▶ _Problem requirements_: Reproduce exactly, and only, the lines running from the start of the entries below to the line containing "Plain (c : cell)".

[[ Supplied material open ]]

(** The 4-tuples of floats that [matplotlib.colors.to_rgba] returns;
    [clear] is [(0., 0., 0., 0.)]. *)
Context {rgba : Type}.
Variable clear : rgba.
Variable to_rgba : item cell → result rgba.

(** What a coloured grid holds: a value as it was or as [color_dict]
    gives it, or a converted colour. *)
Inductive shade :=
| Plain (c : cell)
| Rgba (c : rgba).

(** A grid that is handed on as it is. *)
Fixpoint plain (i : item cell) : item shade :=
  match i with
  | Cell c => Cell (Plain c)
  | Row l => Row (plain <$> l)
  end.

(** The [else] branch of [_apply_colors], on the elements of [grid]. *)
Definition color_cells (color_dict : option (gmap cell cell))
    (convert : bool) (grid : list (item cell)) : result (list (item shade)) :=
  grid ← match color_dict with
          | Some color_dict =>
              comprehension
                (λ i, if is_nan i then Ok i else lookup_color color_dict i)
                grid
          | None => Ok grid
          end;
  if convert
  then comprehension
         (λ i, if is_nan i then Ok (Cell (Rgba clear))
               else c ← to_rgba i; Ok (Cell (Rgba c)))
         grid
  else Ok (plain <$> grid).

(** [_apply_colors].  [grid[0]] is an [IndexError] on an empty list or
    string and a [TypeError] on a number.  Each comprehension makes a
    list; a string that goes through none is returned as it is. *)
Fixpoint _apply_colors (color_dict : option (gmap cell cell))
    (convert : bool) (grid : item cell) : result (item shade) :=
  match grid with
  | Row [] => Raise IndexError
  | Row ((Row _ :: _) as grid) =>
      l ← comprehension (_apply_colors color_dict convert) grid; Ok (Row l)
  | Row grid => l ← color_cells color_dict convert grid; Ok (Row l)
  | Cell (CStr s) =>
      match chars s with
      | [] => Raise IndexError
      | grid =>
          if bool_decide (color_dict = None) && negb convert
          then Ok (Cell (Plain (CStr s)))
          else l ← color_cells color_dict convert grid; Ok (Row l)
      end
  | Cell _ => Raise TypeError
  end.

(** [gridplot], up to the call of [imshow]: the grid it draws. *)
Definition gridplot (grid : item cell)
    (color_dict : option (gmap cell cell)) (convert : bool)
  : result (item shade) :=
  if bool_decide (color_dict ≠ None) || convert
  then _apply_colors color_dict convert grid
  else Ok (plain grid).

End colors.

Section animation.

(** The model that [animate] drives, through the methods and attributes
    it uses. *)
Context {Model : Type}.
Variable run_setup : Model → Model.
Variable create_output : Model → Model.
Variable run_step : Model → Model.
Variable _stop : Model → bool.
Variable t : Model → Z.

(** The variables of [animate] that the generator [frames] shares with
    it and with every other call of [frames]. *)
Record closure := mkClosure {
  model : Model;
  pre_steps : Z
}.

(** [animate] up to the definition of [frames]. *)
Definition animate (m : Model) (skip : Z) : closure :=
  let m := create_output (run_setup m) in
  {| model := fold_left (λ m _, run_step m) (range skip) m;
     pre_steps := 0 |}.

(** Where a call of [frames] stands: not started, suspended at the
    [yield] of the loop or at that of the [else] branch, or ended. *)
Inductive position :=
| Entry
| InLoop
| AfterElse
| Finished.

(** The test of the [while] loop and one round of it. *)
Definition loop (c : closure) : option Z * closure * position :=
  if _stop (model c) then (None, c, Finished)
  else
    let c' := if (pre_steps c <? 2)%Z
              then {| model := model c; pre_steps := pre_steps c + 1 |}
              else {| model := create_output (run_step (model c));
                      pre_steps := pre_steps c |} in
    (Some (t (model c')), c', InLoop).

(** [next] on a call of [frames]: the frame it yields, or none when it
    ends. *)
Definition next (c : closure) (p : position)
  : option Z * closure * position :=
  match p with
  | Entry =>
      if _stop (model c) then (Some (t (model c)), c, AfterElse)
      else loop c
  | InLoop => loop c
  | AfterElse | Finished => (None, c, Finished)
  end.

(** [list(frames())], if it ends within [fuel] calls of [next]; with the
    shared variables as the call leaves them. *)
Fixpoint drain (fuel : nat) (c : closure) (p : position)
  : option (list Z * closure) :=
  match fuel with
  | O => None
  | S fuel =>
      match next c p with
      | (None, c, _) => Some ([], c)
      | (Some frame, c, p) =>
          match drain fuel c p with
          | Some (l, c) => Some (frame :: l, c)
          | None => None
          end
      end
  end.

End animation.

(** *** Notions to state the properties of a coloured grid with *)

(** The values of a grid, in reading order. *)
Fixpoint cells {A : Type} (g : item A) : list A :=
  match g with
  | Cell a => [a]
  | Row l => l ≫= cells
  end.

(** The grid of the same shape whose values are the images under [f]. *)
Fixpoint map_item {A B : Type} (f : A → B) (g : item A) : item B :=
  match g with
  | Cell a => Cell (f a)
  | Row l => Row (map_item f <$> l)
  end.

Definition is_cell {A : Type} (g : item A) : bool :=
  match g with
  | Cell _ => true
  | Row _ => false
  end.

(** A grid in rows, rows of rows, and so on: no list is empty, and the
    elements of a list are all values or all lists. *)
Fixpoint proper {A : Type} (g : item A) : bool :=
  match g with
  | Cell _ => false
  | Row l =>
      match l with
      | [] => false
      | Cell _ :: _ => forallb is_cell l
      | Row _ :: _ => forallb proper l
      end
  end.

(** A two-dimensional grid, from its rows. *)
Definition grid2 {A : Type} (rows : list (list A)) : item A :=
  Row ((λ r, Row (Cell <$> r)) <$> rows).

(** [color_dict] has a colour for the value, should it need one. *)
Definition covered (color_dict : option (gmap cell cell)) (c : cell) : bool :=
  match color_dict, c with
  | None, _ | _, CNaN => true
  | Some d, _ => bool_decide (is_Some (d !! c))
  end.

(** The value after the translation by [color_dict], where it is
    covered. *)
Definition translate (color_dict : option (gmap cell cell)) (c : cell)
  : cell :=
  match color_dict, c with
  | None, _ | _, CNaN => c
  | Some d, _ => default c (d !! c)
  end.

End analysis.

(** ** Statements of the design document, and sample configurations *)

Module design.

Import experiment.

(** The number of runs the design document gives for an experiment:
    [len(parameters) × iterations × max(1, len(scenarios))]. *)
Definition claimed_number_of_runs (e : Experiment) : Z :=
  (Z.of_nat (length (parameters e)) * iterations e
   * Z.max 1 (Z.of_nat (length (scenarios e))))%Z.

Definition run_id_of (w : work) : Z := w.1.2.

(** "Each spec carries a deterministic run id equal to its index in this
    expansion." *)
Definition run_id_is_index (e : Experiment) : Prop :=
  ∀ (k : nat) (w : work),
    sequential_work e !! k = Some w → run_id_of w = Z.of_nat k.

(** "Distinct run specifications never share a run id." *)
Definition run_ids_distinct (e : Experiment) : Prop :=
  ∀ (j k : nat) (wj wk : work),
    j ≠ k → sequential_work e !! j = Some wj →
    sequential_work e !! k = Some wk → run_id_of wj ≠ run_id_of wk.

(** The column has one unique value, the test [len(s.unique()) == 1]. *)
Definition single (df : DataFrame) (c : label) : Prop :=
  length (distinct (column df c)) = 1.

(** The value a parameter set shows for a name in the table of the
    parameters. *)
Definition tabulated (d : pdict) (c : label) : pyval := default PNaN (d !! c).

(** A name occurs in a parameter list; a parameter is fixed when it is
    identical across every parameter set, varied when it differs across
    at least one pair. *)
Definition occurs (ps : list pdict) (c : label) : Prop :=
  ∃ d, d ∈ ps ∧ is_Some (d !! c).

Definition occurs_any (ps : list pdict) : Prop := ∃ c, occurs ps c.

Definition fixed_parameter (ps : list pdict) (c : label) : Prop :=
  ∀ d d', d ∈ ps → d' ∈ ps → tabulated d c = tabulated d' c.

Definition varied_parameter (ps : list pdict) (c : label) : Prop :=
  ∃ d d', d ∈ ps ∧ d' ∈ ps ∧ tabulated d c ≠ tabulated d' c.

Definition all_hashable (ps : list pdict) : Prop :=
  ∀ d c v, d ∈ ps → d !! c = Some v → hashable v = true.

(** "If all runs share every parameter value, a flat fixed mapping; if
    every parameter varies, one combined table; if both exist, an
    explicit two-part (fixed, varied) structure." *)
Definition report_shape_claim (ps : list pdict) : Prop :=
  let report := _parameters_to_output (Some <$> ps) in
  ((∀ c, occurs ps c → fixed_parameter ps c) →
   ∃ f, report = Ok (Fixed f))
  ∧ ((∀ c, occurs ps c → varied_parameter ps c) →
     ∃ df, report = Ok (Table df))
  ∧ ((∃ c, occurs ps c ∧ fixed_parameter ps c) →
     (∃ c, occurs ps c ∧ varied_parameter ps c) →
     ∃ f df, report = Ok (FixedVaried f df)).

(** Two parameter sets that agree on [a] and differ on [b]. *)
Definition sample_1 : pdict := {[ LName "a" := PInt 1; LName "b" := PInt 5 ]}.
Definition sample_2 : pdict := {[ LName "a" := PInt 1; LName "b" := PInt 6 ]}.

(** *** Merging the outputs of the runs *)

(** What [add_field] does with an item: nothing, the branch of the
    variable subdicts, or the branch of the other output types. *)
Inductive action :=
| Skip
| ToTypes (items : list (string * leaf))
| ToList (v : value).

Definition classify (record : bool) (item : string * value) : action :=
  if bool_decide (item.1 ∈ ["parameters"; "log"]) then Skip
  else if bool_decide (item.1 = "variables") && negb record then Skip
  else match (if bool_decide (item.1 = "variables")
              then as_DataDict item.2 else None) with
       | Some items => ToTypes items
       | None => ToList item.2
       end.

(** What an item adds to the list of [key], whether it is a variables
    subdict, and what it adds to the list of an object type. *)
Definition field_values (record : bool) (key : string)
    (item : string * value) : list value :=
  match classify record item with
  | ToList v => if decide (item.1 = key) then [v] else []
  | _ => []
  end.

Definition has_types (record : bool) (item : string * value) : bool :=
  match classify record item with
  | ToTypes _ => true
  | _ => false
  end.

Definition leaves_of (ty : string) (items : list (string * leaf)) : list leaf :=
  omap (λ it, if decide (it.1 = ty) then Some it.2 else None) items.
(** The continuation of the token run of an item inside the loop: the
    optional [__], then the next iteration or the exit. *)
Definition after_item (n i0 : nat) : cont (nat * captures) :=
  fun i3 s3 c3 =>
    rmatch (Opt (Lit "__")) i3 s3 c3
      (fun i' s' c' =>
         if Nat.eqb i' i0 then None
         else star_loop (rmatch element_item) kg n i' s' c').

Lemma item_loop_no_modifier :
  forall n i s x,
    String.length s < n ->
    star_loop (rmatch element_item) kg n i s caps = Some x ->
    no_modifier x.
Proof.
  induction n as [|n IH]; intros i s x Hn E; [lia|].
  cbn [star_loop] in E. unfold element_item at 1 in E. cbn [rmatch] in E.
  assert (Hend : forall i3, S i <= i3 ->
            exists y, after_item n i i3 EmptyString caps = Some y /\
                      no_modifier y).
  { intros i3 Hi3. unfold after_item. rewrite rmatch_opt_underscores.
    cbn [String.prefix].
    replace (Nat.eqb i3 i) with false by (symmetry; apply Nat.eqb_neq; lia).
    apply item_loop_end. }
  fold (after_item n i) in E.
  destruct (rmatch (Plus tok) i s caps (after_item n i)) as [y|] eqn:Ep.
  - inversion E; subst y.
    destruct s as [|c s]; [discriminate|]. cbn in Hn.
    apply (plus_tok_no_modifier (after_item n i) caps (S i) Hend
             (String.length s)) with (i := i) (s := String c s);
      [|lia|cbn; lia|exact Ep].
    intros i3 s3 y Hi3 Hs3 Ey. left.
    unfold after_item in Ey. rewrite rmatch_opt_underscores in Ey.
    destruct (String.prefix "__" s3).
    + replace (Nat.eqb (2 + i3) i) with false in Ey
        by (symmetry; apply Nat.eqb_neq; lia).
      destruct (star_loop (rmatch element_item) kg n (2 + i3) (drop 2 s3) caps)
        as [z|] eqn:Ez.
      * inversion Ey; subst z.
        apply (IH (2 + i3) (drop 2 s3) y); [|exact Ez].
        pose proof (drop_length 2 s3). lia.
      * replace (Nat.eqb i3 i) with false in Ey
          by (symmetry; apply Nat.eqb_neq; lia).
        apply (IH i3 s3 y); [lia|exact Ey].
    + replace (Nat.eqb i3 i) with false in Ey
        by (symmetry; apply Nat.eqb_neq; lia).
      apply (IH i3 s3 y); [lia|exact Ey].
  - destruct (kg_cases i s x E) as [H|[Ht Hs]]; [exact H|].
    exfalso.
    apply (plus_tok_total (after_item n i) caps (S i) Hend i s);
      [lia|exact Hs|exact Ht|exact Ep].
Qed.
End ElementLoop.

Lemma elements_no_modifier :
  forall i s caps x,
    cap_get 3 caps = None ->
    rmatch (Group 2 (Plus element_item)) i s caps k_tail = Some x ->
    no_modifier x.
Proof.
  intros i s caps x Hc E. cbn [rmatch] in E. unfold Plus at 1 in E.
  cbn [rmatch] in E. unfold element_item at 1 in E. cbn [rmatch] in E.
  set (kg := fun (i' : nat) (s' : string) (c' : captures) =>
               k_tail i' s' ((2, take (i' - i) s) :: c')) in *.
  assert (kg_end : forall i0, exists y,
            kg i0 EmptyString caps = Some y /\ no_modifier y).
  { intros i0. eexists. split; [apply k_tail_end|]. exact Hc. }
  assert (kg_cases : forall i0 s0 y,
            kg i0 s0 caps = Some y ->
            no_modifier y \/ (all_tokens s0 = true /\ s0 <> EmptyString)).
  { intros i0 s0 y Ey. unfold kg in Ey.
    destruct (k_tail_cases _ _ _ _ Ey) as [[_ ->]|H]; [left; exact Hc|now right]. }
  revert E.
  apply (plus_tok_no_modifier _ caps 0) with (m := String.length s);
    [| |lia|lia].
  - intros i3 _. rewrite rmatch_opt_underscores. cbn [String.prefix].
    apply (item_loop_end caps kg kg_end).
  - intros i3 s3 y _ _ Ey. left. rewrite rmatch_opt_underscores in Ey.
    destruct (String.prefix "__" s3).
    + cbn [rmatch] in Ey.
      destruct (star_loop (rmatch element_item) kg
                  (S (String.length (drop 2 s3))) (2 + i3) (drop 2 s3) caps)
        as [z|] eqn:Ez.
      * inversion Ey; subst z.
        apply (item_loop_no_modifier caps kg kg_end kg_cases _ _ _ _
                 (Nat.lt_succ_diag_r _) Ez).
      * apply (item_loop_no_modifier caps kg kg_end kg_cases _ _ _ _
                 (Nat.lt_succ_diag_r _) Ey).
    + cbn [rmatch] in Ey.
      apply (item_loop_no_modifier caps kg kg_end kg_cases _ _ _ _
               (Nat.lt_succ_diag_r _) Ey).
Qed.

(** A match of the BEM pattern never captures its third group. *)
Lemma advancedBemRegex_no_modifier :
  forall i s e c,
    match_at advancedBemRegex i s = Some (e, c) -> cap_get 3 c = None.
Proof.
  intros i s e c E. rewrite advancedBemRegex_parts in E.
  unfold match_at in E. cbn [rmatch] in E.
  destruct (Nat.eqb i 0); [|discriminate].
  rewrite rmatch_lit in E.
  destruct (String.prefix "." s); [|discriminate].
  change (cap_get 3 (snd (e, c)) = None). revert E.
  apply (plus_tok_no_modifier _ [] 0) with (m := String.length (drop 1 s));
    [| |lia|cbn; lia].
  - intros i' _. eexists. split; reflexivity.
  - intros i' s' y _ _ Ey. unfold element_part, Opt in Ey.
    cbn [rmatch] in Ey.
    match type of Ey with
    | match ?t with _ => _ end = _ => destruct t as [z|] eqn:Ez
    end.
    + inversion Ey; subst z. left. rewrite rmatch_lit in Ez.
      destruct (String.prefix "__" s'); [|discriminate].
      apply elements_no_modifier
        with (i := 2 + i') (s := drop 2 s')
             (caps := [(1, take (i' - (1 + i)) (drop 1 s))]);
        [reflexivity|exact Ez].
    + destruct (k_tail_cases _ _ _ _ Ey) as [[_ ->]|[H _]];
        [left; reflexivity|now right].
Qed.

Lemma search_captures :
  forall (r : regex) (P : captures -> Prop),
    (forall i s e c, match_at r i s = Some (e, c) -> P c) ->
    forall s i b e c, search r i s = Some (b, e, c) -> P c.
Proof.
  intros r P H. induction s as [|d s IH]; intros i b e c E; cbn in E.
  - destruct (match_at r i EmptyString) as [[e' c']|] eqn:Em;
      [|discriminate].
    inversion E; subst. exact (H _ _ _ _ Em).
  - destruct (match_at r i (String d s)) as [[e' c']|] eqn:Em.
    + inversion E; subst. exact (H _ _ _ _ Em).
    + exact (IH _ _ _ _ E).
Qed.

(** The selector with its pseudo and attribute parts removed, as
    [parseAdvancedBEM] matches it. *)
Definition cleanSelector_of (selector_ : string) : string :=
  replace_g attribute_g_re EmptyString
    (replace_g pseudo_g_re EmptyString selector_).




(** *** Repeated properties in one block, for plain flags

    What the loop over a rule block computes when no declaration of the
    block carries a hack identifier such as [!ie]: of the declarations
    with one property and one flag the last is kept, and the kept
    declarations are in source order. *)

(** Property, [important === true], value. *)
Definition Slot : Type := (string * bool * string)%type.

Definition same_slot (a b : Slot) : bool :=
  String.eqb (fst (fst a)) (fst (fst b))
  && Bool.eqb (snd (fst a)) (snd (fst b)).

Fixpoint last_wins (l : list Slot) : list Slot :=
  match l with
  | [] => []
  | d :: l' => if existsb (same_slot d) l' then last_wins l'
               else d :: last_wins l'
  end.

(** The declarations of a block, in order. *)
Fixpoint block_slots (children : list CssNode) : list Slot :=
  match children with
  | [] => []
  | DeclarationNode imp p v :: rest =>
      (p, imp_is_true imp, v) :: block_slots rest
  | _ :: rest => block_slots rest
  end.

Fixpoint plain_flags (children : list CssNode) : bool :=
  match children with
  | [] => true
  | DeclarationNode (ImpIdent _) _ _ :: _ => false
  | _ :: rest => plain_flags rest
  end.

Definition slot_of (h : Heap) (r : Ref) : Slot :=
  (property_text (deref h r), flag (important (deref h r)),
   value (deref h r)).

Definition slot_key (x : Slot) : string :=
  fst (fst x) ++ ":" ++
  (if snd (fst x) then "!important" else EmptyString).

Lemma same_slot_key :
  forall a b, same_slot a b = true -> slot_key a = slot_key b.
Proof.
  intros [[p b] v] [[q c] w] H. unfold same_slot in H. cbn in H.
  apply andb_prop in H. destruct H as [Hp Hb].
  apply String.eqb_eq in Hp. apply Bool.eqb_prop in Hb. now subst.
Qed.

Lemma filter_none :
  forall (A : Type) (f : A -> bool) (l : list A),
    (forall x, In x l -> f x = false) -> filter f l = [].
Proof.
  intros A f l. induction l as [|x l IH]; cbn; intros H.
  - reflexivity.
  - rewrite (H x (or_introl eq_refl)). apply IH. intros y Hy. apply H.
    now right.
Qed.

Lemma filter_all :
  forall (A : Type) (f : A -> bool) (l : list A),
    (forall x, In x l -> f x = true) -> filter f l = l.
Proof.
  intros A f l. induction l as [|x l IH]; cbn; intros H.
  - reflexivity.
  - rewrite (H x (or_introl eq_refl)). f_equal. apply IH. intros y Hy.
    apply H. now right.
Qed.

Lemma last_wins_incl : forall l x, In x (last_wins l) -> In x l.
Proof.
  induction l as [|d l IH]; cbn; intros x H.
  - contradiction.
  - destruct (existsb (same_slot d) l).
    + right. now apply IH.
    + destruct H as [H|H]; [now left|right; now apply IH].
Qed.

Lemma last_wins_snoc :
  forall l d,
    last_wins (l ++ [d]) =
      (filter (fun x => negb (same_slot x d)) (last_wins l) ++ [d])%list.
Proof.
  induction l as [|a l IH]; intros d; cbn.
  - reflexivity.
  - rewrite existsb_app. cbn. rewrite orb_false_r.
    destruct (existsb (same_slot a) l); cbn.
    + apply IH.
    + destruct (same_slot a d); cbn; now rewrite IH.
Qed.

Lemma same_slot_trans :
  forall a b c, same_slot a b = true -> same_slot b c = true ->
                same_slot a c = true.
Proof.
  intros a b c H1 H2. unfold same_slot in *.
  apply andb_prop in H1. apply andb_prop in H2.
  destruct H1 as [P1 B1]. destruct H2 as [P2 B2].
  apply String.eqb_eq in P1. apply String.eqb_eq in P2.
  apply Bool.eqb_prop in B1. apply Bool.eqb_prop in B2.
  rewrite P1, P2, B1, B2, String.eqb_refl, Bool.eqb_reflx. reflexivity.
Qed.

Lemma same_slot_sym : forall a b, same_slot a b = same_slot b a.
Proof.
  intros a b. unfold same_slot.
  rewrite (String.eqb_sym (fst (fst a))).
  destruct (snd (fst a)), (snd (fst b)); reflexivity.
Qed.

[[ Supplied material closed ]]

▶ _Exercise result_:
(** The 4-tuples of floats that [matplotlib.colors.to_rgba] returns;
    [clear] is [(0., 0., 0., 0.)]. *)
Context {rgba : Type}.
Variable clear : rgba.
Variable to_rgba : item cell → result rgba.

(** What a coloured grid holds: a value as it was or as [color_dict]
    gives it, or a converted colour. *)
Inductive shade :=
| Plain (c : cell)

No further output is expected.